ロケット・モルゲージ・クラシックは、初日から首位を走り続けていた22歳の米国人選手、アクシャイ・バティアの完全優勝が期待されていた。


だが、蓋を開けてみれば、最終日は5〜6名が僅差で競い合う大接戦になった。そして大詰めは、キャメロン・デービスが通算18アンダーの首位タイで先にホールアウトし、デービスと並んでいたバティアが72ホール目でバーディーを奪えば優勝、パーならプレーオフという状況になった。

大観衆が固唾を飲んで見つめる中、バティアはピン奥10メートルからのバーディパットを1.5メートルもショートさせると、パーパットも外し、まさかの3パットでボギー・フィニッシュ。最後の最後に喫した3パットは、バティアにとっては今週4日間で初めての痛恨の3パットだった。

プレーオフに備えて練習場でウォーミングアップしていたデービスは、バティアがボギーを叩き、自身の優勝が決まったことを悟った途端、笑顔を輝かせながらキャディと抱き合って喜びを噛み締めた。

「信じられない。きょうは僕の日ではないと思いながらプレーしていたのに…。こんなこともあるんだね。言葉にならない」

驚きと喜び、うれし涙が一気に込み上げていたデービスは、目を真っ赤にしながら、言葉も途切れ途切れに、なんとかそう答えた。

オーストラリア出身の29歳。2009年のオーストラリアン・マスターズに出場したタイガー・ウッズを眺めたことが「人生で最高の思い出だ」というデービスは、2016年にプロ転向し、2019年からPGAツアーに参戦開始。そして2021年のロケット・モルゲージ・クラシックで初優勝を挙げ、今回は大会史上初となる大会2勝目を達成した。PGAツアーにおけるオーストラリア出身選手の優勝は今季初となった。

デービスは最終日を首位に1打差の3位タイからスタート。いきなりボギーを喫したものの、3バーディを奪い返して後半へ。2オンを狙った14番では池に転がり込んでボギーとなったが、次なるパー5の17番で見事なバーディを披露。

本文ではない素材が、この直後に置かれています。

Definition message_data_5 : list (string * list tlv) := [
  ("qmiLocEventPedometerControlIndMsgT_data_v02", [
      Tlv false None 1 (Elem [] QMI_IDL_GENERIC_1_BYTE (Offset OFFSET8 "qmiLocEventPedometerControlIndMsgT_v02" "requestPedometerData") None None None);
      Tlv false (Some (Offset OFFSET8 "qmiLocEventPedometerControlIndMsgT_v02" "resetStepCount", Offset OFFSET8 "qmiLocEventPedometerControlIndMsgT_v02" "resetStepCount_valid")) 16 (Elem [] QMI_IDL_GENERIC_1_BYTE (Offset OFFSET8 "qmiLocEventPedometerControlIndMsgT_v02" "resetStepCount") None None None);
      Tlv true (Some (Offset OFFSET8 "qmiLocEventPedometerControlIndMsgT_v02" "stepCountThreshold", Offset OFFSET8 "qmiLocEventPedometerControlIndMsgT_v02" "stepCountThreshold_valid")) 17 (Elem [] QMI_IDL_GENERIC_4_BYTE (Offset OFFSET8 "qmiLocEventPedometerControlIndMsgT_v02" "stepCountThreshold") None None None) ]);
  ("qmiLocEventMotionDataControlIndMsgT_data_v02", [
      Tlv true None 1 (Elem [] QMI_IDL_GENERIC_1_BYTE (Offset OFFSET8 "qmiLocEventMotionDataControlIndMsgT_v02" "requestMotionData") None None None) ]);
  ("qmiLocEventGeofenceBatchedBreachIndMsgT_data_v02", [
      Tlv false None 1 (Elem [] QMI_IDL_GENERIC_4_BYTE (Offset OFFSET8 "qmiLocEventGeofenceBatchedBreachIndMsgT_v02" "breachType") None None None);
      Tlv false (Some (Offset OFFSET8 "qmiLocEventGeofenceBatchedBreachIndMsgT_v02" "geofenceIdContinuousList", Offset OFFSET8 "qmiLocEventGeofenceBatchedBreachIndMsgT_v02" "geofenceIdContinuousList_valid")) 16 (Elem [IS_ARRAY; IS_VARIABLE_LEN] QMI_IDL_AGGREGATE (Offset OFFSET8 "qmiLocEventGeofenceBatchedBreachIndMsgT_v02" "geofenceIdContinuousList") (Some (Macro "QMI_LOC_MAX_GEOFENCE_ID_CONTINUOUS_LIST_LENGTH_V02")) (Some (Offset OFFSET8 "qmiLocEventGeofenceBatchedBreachIndMsgT_v02" "geofenceIdContinuousList", Offset OFFSET8 "qmiLocEventGeofenceBatchedBreachIndMsgT_v02" "geofenceIdContinuousList_len")) (Some (0, 28)));
      Tlv false (Some (Offset OFFSET16RELATIVE "qmiLocEventGeofenceBatchedBreachIndMsgT_v02" "geofenceIdDiscreteList", Offset OFFSET16RELATIVE "qmiLocEventGeofenceBatchedBreachIndMsgT_v02" "geofenceIdDiscreteList_valid")) 17 (Elem [IS_ARRAY; IS_VARIABLE_LEN; OFFSET_IS_16] QMI_IDL_GENERIC_4_BYTE (Offset OFFSET16ARRAY "qmiLocEventGeofenceBatchedBreachIndMsgT_v02" "geofenceIdDiscreteList") (Some (Macro "QMI_LOC_MAX_GEOFENCE_ID_DISCRETE_LIST_LENGTH_V02")) (Some (Offset OFFSET16RELATIVE "qmiLocEventGeofenceBatchedBreachIndMsgT_v02" "geofenceIdDiscreteList", Offset OFFSET16RELATIVE "qmiLocEventGeofenceBatchedBreachIndMsgT_v02" "geofenceIdDiscreteList_len")) None);
      Tlv false (Some (Offset OFFSET16RELATIVE "qmiLocEventGeofenceBatchedBreachIndMsgT_v02" "geofencePosition", Offset OFFSET16RELATIVE "qmiLocEventGeofenceBatchedBreachIndMsgT_v02" "geofencePosition_valid")) 18 (Elem [OFFSET_IS_16] QMI_IDL_AGGREGATE (Offset OFFSET16ARRAY "qmiLocEventGeofenceBatchedBreachIndMsgT_v02" "geofencePosition") None None (Some (0, 27)));
      Tlv false (Some (Offset OFFSET16RELATIVE "qmiLocEventGeofenceBatchedBreachIndMsgT_v02" "breachConfidence", Offset OFFSET16RELATIVE "qmiLocEventGeofenceBatchedBreachIndMsgT_v02" "breachConfidence_valid")) 19 (Elem [OFFSET_IS_16] QMI_IDL_GENERIC_4_BYTE (Offset OFFSET16ARRAY "qmiLocEventGeofenceBatchedBreachIndMsgT_v02" "breachConfidence") None None None);
      Tlv false (Some (Offset OFFSET16RELATIVE "qmiLocEventGeofenceBatchedBreachIndMsgT_v02" "headingUnc", Offset OFFSET16RELATIVE "qmiLocEventGeofenceBatchedBreachIndMsgT_v02" "headingUnc_valid")) 20 (Elem [OFFSET_IS_16] QMI_IDL_GENERIC_4_BYTE (Offset OFFSET16ARRAY "qmiLocEventGeofenceBatchedBreachIndMsgT_v02" "headingUnc") None None None);
      Tlv false (Some (Offset OFFSET16RELATIVE "qmiLocEventGeofenceBatchedBreachIndMsgT_v02" "vertUnc", Offset OFFSET16RELATIVE "qmiLocEventGeofenceBatchedBreachIndMsgT_v02" "vertUnc_valid")) 21 (Elem [OFFSET_IS_16] QMI_IDL_GENERIC_4_BYTE (Offset OFFSET16ARRAY "qmiLocEventGeofenceBatchedBreachIndMsgT_v02" "vertUnc") None None None);
      Tlv false (Some (Offset OFFSET16RELATIVE "qmiLocEventGeofenceBatchedBreachIndMsgT_v02" "speedUnc", Offset OFFSET16RELATIVE "qmiLocEventGeofenceBatchedBreachIndMsgT_v02" "speedUnc_valid")) 22 (Elem [OFFSET_IS_16] QMI_IDL_GENERIC_4_BYTE (Offset OFFSET16ARRAY "qmiLocEventGeofenceBatchedBreachIndMsgT_v02" "speedUnc") None None None);
      Tlv false (Some (Offset OFFSET16RELATIVE "qmiLocEventGeofenceBatchedBreachIndMsgT_v02" "horConfidence", Offset OFFSET16RELATIVE "qmiLocEventGeofenceBatchedBreachIndMsgT_v02" "horConfidence_valid")) 23 (Elem [OFFSET_IS_16] QMI_IDL_GENERIC_1_BYTE (Offset OFFSET16ARRAY "qmiLocEventGeofenceBatchedBreachIndMsgT_v02" "horConfidence") None None None);
      Tlv false (Some (Offset OFFSET16RELATIVE "qmiLocEventGeofenceBatchedBreachIndMsgT_v02" "vertConfidence", Offset OFFSET16RELATIVE "qmiLocEventGeofenceBatchedBreachIndMsgT_v02" "vertConfidence_valid")) 24 (Elem [OFFSET_IS_16] QMI_IDL_GENERIC_1_BYTE (Offset OFFSET16ARRAY "qmiLocEventGeofenceBatchedBreachIndMsgT_v02" "vertConfidence") None None None);
      Tlv false (Some (Offset OFFSET16RELATIVE "qmiLocEventGeofenceBatchedBreachIndMsgT_v02" "DOP", Offset OFFSET16RELATIVE "qmiLocEventGeofenceBatchedBreachIndMsgT_v02" "DOP_valid")) 25 (Elem [OFFSET_IS_16] QMI_IDL_AGGREGATE (Offset OFFSET16ARRAY "qmiLocEventGeofenceBatchedBreachIndMsgT_v02" "DOP") None None (Some (0, 3)));
      Tlv false (Some (Offset OFFSET16RELATIVE "qmiLocEventGeofenceBatchedBreachIndMsgT_v02" "gnssSvUsedList", Offset OFFSET16RELATIVE "qmiLocEventGeofenceBatchedBreachIndMsgT_v02" "gnssSvUsedList_valid")) 26 (Elem [IS_ARRAY; IS_VARIABLE_LEN; OFFSET_IS_16] QMI_IDL_GENERIC_2_BYTE (Offset OFFSET16ARRAY "qmiLocEventGeofenceBatchedBreachIndMsgT_v02" "gnssSvUsedList") (Some (Macro "QMI_LOC_MAX_SV_USED_LIST_LENGTH_V02")) (Some (Offset OFFSET16RELATIVE "qmiLocEventGeofenceBatchedBreachIndMsgT_v02" "gnssSvUsedList", Offset OFFSET16RELATIVE "qmiLocEventGeofenceBatchedBreachIndMsgT_v02" "gnssSvUsedList_len")) None);
      Tlv false (Some (Offset OFFSET16RELATIVE "qmiLocEventGeofenceBatchedBreachIndMsgT_v02" "extDOP", Offset OFFSET16RELATIVE "qmiLocEventGeofenceBatchedBreachIndMsgT_v02" "extDOP_valid")) 27 (Elem [OFFSET_IS_16] QMI_IDL_AGGREGATE (Offset OFFSET16ARRAY "qmiLocEventGeofenceBatchedBreachIndMsgT_v02" "extDOP") None None (Some (0, 4)));
      Tlv false (Some (Offset OFFSET16RELATIVE "qmiLocEventGeofenceBatchedBreachIndMsgT_v02" "expandedGnssSvUsedList", Offset OFFSET16RELATIVE "qmiLocEventGeofenceBatchedBreachIndMsgT_v02" "expandedGnssSvUsedList_valid")) 28 (Elem [IS_ARRAY; IS_VARIABLE_LEN; OFFSET_IS_16] QMI_IDL_GENERIC_2_BYTE (Offset OFFSET16ARRAY "qmiLocEventGeofenceBatchedBreachIndMsgT_v02" "expandedGnssSvUsedList") (Some (Macro "QMI_LOC_EXPANDED_SV_INFO_LIST_MAX_SIZE_V02")) (Some (Offset OFFSET16RELATIVE "qmiLocEventGeofenceBatchedBreachIndMsgT_v02" "expandedGnssSvUsedList", Offset OFFSET16RELATIVE "qmiLocEventGeofenceBatchedBreachIndMsgT_v02" "expandedGnssSvUsedList_len")) None);
      Tlv true (Some (Offset OFFSET16RELATIVE "qmiLocEventGeofenceBatchedBreachIndMsgT_v02" "gnssSvUsedSignalTypeList", Offset OFFSET16RELATIVE "qmiLocEventGeofenceBatchedBreachIndMsgT_v02" "gnssSvUsedSignalTypeList_valid")) 29 (Elem [IS_ARRAY; IS_VARIABLE_LEN; OFFSET_IS_16] QMI_IDL_GENERIC_8_BYTE (Offset OFFSET16ARRAY "qmiLocEventGeofenceBatchedBreachIndMsgT_v02" "gnssSvUsedSignalTypeList") (Some (Macro "QMI_LOC_EXPANDED_SV_INFO_LIST_MAX_SIZE_V02")) (Some (Offset OFFSET16RELATIVE "qmiLocEventGeofenceBatchedBreachIndMsgT_v02" "gnssSvUsedSignalTypeList", Offset OFFSET16RELATIVE "qmiLocEventGeofenceBatchedBreachIndMsgT_v02" "gnssSvUsedSignalTypeList_len")) None) ]);
  ("qmiLocEventGeofenceProximityIndMsgT_data_v02", [
      Tlv false None 1 (Elem [] QMI_IDL_GENERIC_4_BYTE (Offset OFFSET8 "qmiLocEventGeofenceProximityIndMsgT_v02" "proximityType") None None None);
      Tlv false None 2 (Elem [] QMI_IDL_GENERIC_4_BYTE (Offset OFFSET8 "qmiLocEventGeofenceProximityIndMsgT_v02" "geofenceId") None None None);
      Tlv true (Some (Offset OFFSET8 "qmiLocEventGeofenceProximityIndMsgT_v02" "contextId", Offset OFFSET8 "qmiLocEventGeofenceProximityIndMsgT_v02" "contextId_valid")) 16 (Elem [] QMI_IDL_GENERIC_4_BYTE (Offset OFFSET8 "qmiLocEventGeofenceProximityIndMsgT_v02" "contextId") None None None) ]) ].

Definition message_data_6 : list (string * list tlv) := [
  ("qmiLocEventGeofenceBatchedDwellIndMsgT_data_v02", [
      Tlv false None 1 (Elem [] QMI_IDL_GENERIC_4_BYTE (Offset OFFSET8 "qmiLocEventGeofenceBatchedDwellIndMsgT_v02" "dwellType") None None None);
      Tlv false (Some (Offset OFFSET8 "qmiLocEventGeofenceBatchedDwellIndMsgT_v02" "geofenceIdContinuousList", Offset OFFSET8 "qmiLocEventGeofenceBatchedDwellIndMsgT_v02" "geofenceIdContinuousList_valid")) 16 (Elem [IS_ARRAY; IS_VARIABLE_LEN] QMI_IDL_AGGREGATE (Offset OFFSET8 "qmiLocEventGeofenceBatchedDwellIndMsgT_v02" "geofenceIdContinuousList") (Some (Macro "QMI_LOC_MAX_GEOFENCE_ID_CONTINUOUS_LIST_LENGTH_V02")) (Some (Offset OFFSET8 "qmiLocEventGeofenceBatchedDwellIndMsgT_v02" "geofenceIdContinuousList", Offset OFFSET8 "qmiLocEventGeofenceBatchedDwellIndMsgT_v02" "geofenceIdContinuousList_len")) (Some (0, 28)));
      Tlv false (Some (Offset OFFSET16RELATIVE "qmiLocEventGeofenceBatchedDwellIndMsgT_v02" "geofenceIdDiscreteList", Offset OFFSET16RELATIVE "qmiLocEventGeofenceBatchedDwellIndMsgT_v02" "geofenceIdDiscreteList_valid")) 17 (Elem [IS_ARRAY; IS_VARIABLE_LEN; OFFSET_IS_16] QMI_IDL_GENERIC_4_BYTE (Offset OFFSET16ARRAY "qmiLocEventGeofenceBatchedDwellIndMsgT_v02" "geofenceIdDiscreteList") (Some (Macro "QMI_LOC_MAX_GEOFENCE_ID_DISCRETE_LIST_LENGTH_V02")) (Some (Offset OFFSET16RELATIVE "qmiLocEventGeofenceBatchedDwellIndMsgT_v02" "geofenceIdDiscreteList", Offset OFFSET16RELATIVE "qmiLocEventGeofenceBatchedDwellIndMsgT_v02" "geofenceIdDiscreteList_len")) None);
      Tlv false (Some (Offset OFFSET16RELATIVE "qmiLocEventGeofenceBatchedDwellIndMsgT_v02" "geofencePosition", Offset OFFSET16RELATIVE "qmiLocEventGeofenceBatchedDwellIndMsgT_v02" "geofencePosition_valid")) 18 (Elem [OFFSET_IS_16] QMI_IDL_AGGREGATE (Offset OFFSET16ARRAY "qmiLocEventGeofenceBatchedDwellIndMsgT_v02" "geofencePosition") None None (Some (0, 27)));
      Tlv false (Some (Offset OFFSET16RELATIVE "qmiLocEventGeofenceBatchedDwellIndMsgT_v02" "headingUnc", Offset OFFSET16RELATIVE "qmiLocEventGeofenceBatchedDwellIndMsgT_v02" "headingUnc_valid")) 19 (Elem [OFFSET_IS_16] QMI_IDL_GENERIC_4_BYTE (Offset OFFSET16ARRAY "qmiLocEventGeofenceBatchedDwellIndMsgT_v02" "headingUnc") None None None);
      Tlv false (Some (Offset OFFSET16RELATIVE "qmiLocEventGeofenceBatchedDwellIndMsgT_v02" "vertUnc", Offset OFFSET16RELATIVE "qmiLocEventGeofenceBatchedDwellIndMsgT_v02" "vertUnc_valid")) 20 (Elem [OFFSET_IS_16] QMI_IDL_GENERIC_4_BYTE (Offset OFFSET16ARRAY "qmiLocEventGeofenceBatchedDwellIndMsgT_v02" "vertUnc") None None None);
      Tlv false (Some (Offset OFFSET16RELATIVE "qmiLocEventGeofenceBatchedDwellIndMsgT_v02" "speedUnc", Offset OFFSET16RELATIVE "qmiLocEventGeofenceBatchedDwellIndMsgT_v02" "speedUnc_valid")) 21 (Elem [OFFSET_IS_16] QMI_IDL_GENERIC_4_BYTE (Offset OFFSET16ARRAY "qmiLocEventGeofenceBatchedDwellIndMsgT_v02" "speedUnc") None None None);
      Tlv false (Some (Offset OFFSET16RELATIVE "qmiLocEventGeofenceBatchedDwellIndMsgT_v02" "horConfidence", Offset OFFSET16RELATIVE "qmiLocEventGeofenceBatchedDwellIndMsgT_v02" "horConfidence_valid")) 22 (Elem [OFFSET_IS_16] QMI_IDL_GENERIC_1_BYTE (Offset OFFSET16ARRAY "qmiLocEventGeofenceBatchedDwellIndMsgT_v02" "horConfidence") None None None);
      Tlv false (Some (Offset OFFSET16RELATIVE "qmiLocEventGeofenceBatchedDwellIndMsgT_v02" "vertConfidence", Offset OFFSET16RELATIVE "qmiLocEventGeofenceBatchedDwellIndMsgT_v02" "vertConfidence_valid")) 23 (Elem [OFFSET_IS_16] QMI_IDL_GENERIC_1_BYTE (Offset OFFSET16ARRAY "qmiLocEventGeofenceBatchedDwellIndMsgT_v02" "vertConfidence") None None None);
      Tlv false (Some (Offset OFFSET16RELATIVE "qmiLocEventGeofenceBatchedDwellIndMsgT_v02" "DOP", Offset OFFSET16RELATIVE "qmiLocEventGeofenceBatchedDwellIndMsgT_v02" "DOP_valid")) 24 (Elem [OFFSET_IS_16] QMI_IDL_AGGREGATE (Offset OFFSET16ARRAY "qmiLocEventGeofenceBatchedDwellIndMsgT_v02" "DOP") None None (Some (0, 3)));
      Tlv false (Some (Offset OFFSET16RELATIVE "qmiLocEventGeofenceBatchedDwellIndMsgT_v02" "gnssSvUsedList", Offset OFFSET16RELATIVE "qmiLocEventGeofenceBatchedDwellIndMsgT_v02" "gnssSvUsedList_valid")) 25 (Elem [IS_ARRAY; IS_VARIABLE_LEN; OFFSET_IS_16] QMI_IDL_GENERIC_2_BYTE (Offset OFFSET16ARRAY "qmiLocEventGeofenceBatchedDwellIndMsgT_v02" "gnssSvUsedList") (Some (Macro "QMI_LOC_MAX_SV_USED_LIST_LENGTH_V02")) (Some (Offset OFFSET16RELATIVE "qmiLocEventGeofenceBatchedDwellIndMsgT_v02" "gnssSvUsedList", Offset OFFSET16RELATIVE "qmiLocEventGeofenceBatchedDwellIndMsgT_v02" "gnssSvUsedList_len")) None);
      Tlv false (Some (Offset OFFSET16RELATIVE "qmiLocEventGeofenceBatchedDwellIndMsgT_v02" "extDOP", Offset OFFSET16RELATIVE "qmiLocEventGeofenceBatchedDwellIndMsgT_v02" "extDOP_valid")) 26 (Elem [OFFSET_IS_16] QMI_IDL_AGGREGATE (Offset OFFSET16ARRAY "qmiLocEventGeofenceBatchedDwellIndMsgT_v02" "extDOP") None None (Some (0, 4)));
      Tlv false (Some (Offset OFFSET16RELATIVE "qmiLocEventGeofenceBatchedDwellIndMsgT_v02" "expandedGnssSvUsedList", Offset OFFSET16RELATIVE "qmiLocEventGeofenceBatchedDwellIndMsgT_v02" "expandedGnssSvUsedList_valid")) 27 (Elem [IS_ARRAY; IS_VARIABLE_LEN; OFFSET_IS_16] QMI_IDL_GENERIC_2_BYTE (Offset OFFSET16ARRAY "qmiLocEventGeofenceBatchedDwellIndMsgT_v02" "expandedGnssSvUsedList") (Some (Macro "QMI_LOC_EXPANDED_SV_INFO_LIST_MAX_SIZE_V02")) (Some (Offset OFFSET16RELATIVE "qmiLocEventGeofenceBatchedDwellIndMsgT_v02" "expandedGnssSvUsedList", Offset OFFSET16RELATIVE "qmiLocEventGeofenceBatchedDwellIndMsgT_v02" "expandedGnssSvUsedList_len")) None);
      Tlv true (Some (Offset OFFSET16RELATIVE "qmiLocEventGeofenceBatchedDwellIndMsgT_v02" "gnssSvUsedSignalTypeList", Offset OFFSET16RELATIVE "qmiLocEventGeofenceBatchedDwellIndMsgT_v02" "gnssSvUsedSignalTypeList_valid")) 28 (Elem [IS_ARRAY; IS_VARIABLE_LEN; OFFSET_IS_16] QMI_IDL_GENERIC_8_BYTE (Offset OFFSET16ARRAY "qmiLocEventGeofenceBatchedDwellIndMsgT_v02" "gnssSvUsedSignalTypeList") (Some (Macro "QMI_LOC_EXPANDED_SV_INFO_LIST_MAX_SIZE_V02")) (Some (Offset OFFSET16RELATIVE "qmiLocEventGeofenceBatchedDwellIndMsgT_v02" "gnssSvUsedSignalTypeList", Offset OFFSET16RELATIVE "qmiLocEventGeofenceBatchedDwellIndMsgT_v02" "gnssSvUsedSignalTypeList_len")) None) ]);
  ("qmiLocEventGdtUploadBeginStatusReqIndMsgT_data_v02", [
      Tlv false None 1 (Elem [] QMI_IDL_GENERIC_4_BYTE (Offset OFFSET8 "qmiLocEventGdtUploadBeginStatusReqIndMsgT_v02" "serviceId") None None None);
      Tlv false None 2 (Elem [] QMI_IDL_GENERIC_4_BYTE (Offset OFFSET8 "qmiLocEventGdtUploadBeginStatusReqIndMsgT_v02" "sessionId") None None None);
      Tlv true None 3 (Elem [IS_ARRAY; IS_VARIABLE_LEN] QMI_IDL_GENERIC_1_BYTE (Offset OFFSET8 "qmiLocEventGdtUploadBeginStatusReqIndMsgT_v02" "filePath") (Some (Macro "QMI_LOC_MAX_GDT_PATH_LEN_V02")) (Some (Offset OFFSET8 "qmiLocEventGdtUploadBeginStatusReqIndMsgT_v02" "filePath", Offset OFFSET8 "qmiLocEventGdtUploadBeginStatusReqIndMsgT_v02" "filePath_len")) None) ]);
  ("qmiLocEventGdtUploadEndReqIndMsgT_data_v02", [
      Tlv false None 1 (Elem [] QMI_IDL_GENERIC_4_BYTE (Offset OFFSET8 "qmiLocEventGdtUploadEndReqIndMsgT_v02" "serviceId") None None None);
      Tlv false None 2 (Elem [] QMI_IDL_GENERIC_4_BYTE (Offset OFFSET8 "qmiLocEventGdtUploadEndReqIndMsgT_v02" "sessionId") None None None);
      Tlv true None 3 (Elem [] QMI_IDL_GENERIC_4_BYTE (Offset OFFSET8 "qmiLocEventGdtUploadEndReqIndMsgT_v02" "endStatus") None None None) ]) ].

攻守をうまく使い分け、この日、スコアを2つ伸ばした戦いぶりは、誰よりも勝利に値する内容だったと言っていい。

一方、最後の最後に痛恨の3パットを喫して惜敗したバティアは、4日間、勝利に最もにじり寄りながら戦っていた。22歳の若さながら、2023年バラクーダ選手権と今年のバレロ・テキサス・オープンを制し、通算2勝を誇るバティアは、世界ランキング29位、フェデックスカップランキング15位で臨んだ今大会では、フィールド内で「最高ランクの選手」として注目を集めていた。そんな期待に応えるかのように好発進し、好プレーを続けていたのだが、72ホール目の幕切れは、なんとも酷な終わり方だった。

とはいえ、17番でもバーディチャンスを逃し、18番では3パットのボギーという流れは、終盤でバティアのゴルフが揺らいでいた証だった。そして、最終日のバティアがスコアを伸ばせず、イーブンパーで終わったのに対し、デービスは2つ伸ばして逆転勝利。バティアの3パットが勝敗を分けたことに違いはないが、最終日のゴルフ内容は、明らかにデービスがバティアを上回っていた。

いずれにしても、敗北したバティアは悔しさで胸が潰れそうだったに違いないのだが、それでも、すぐさま敗北会見に臨んだ姿勢は潔かった。全米オープンでは16位タイ、トラベラーズ選手権では5位タイ、今週は2位タイ。「調子が上向いているのでは?」と問われると、彼はきっぱり、こう答えた。

「それは全然気に留めていない。僕は勝つことだけに集中している」

まだ22歳。若い力は、打ちのめされても再び立ち上がることができる強靭さに溢れている。この敗北を糧に、バティアは一層、強くなるはずである。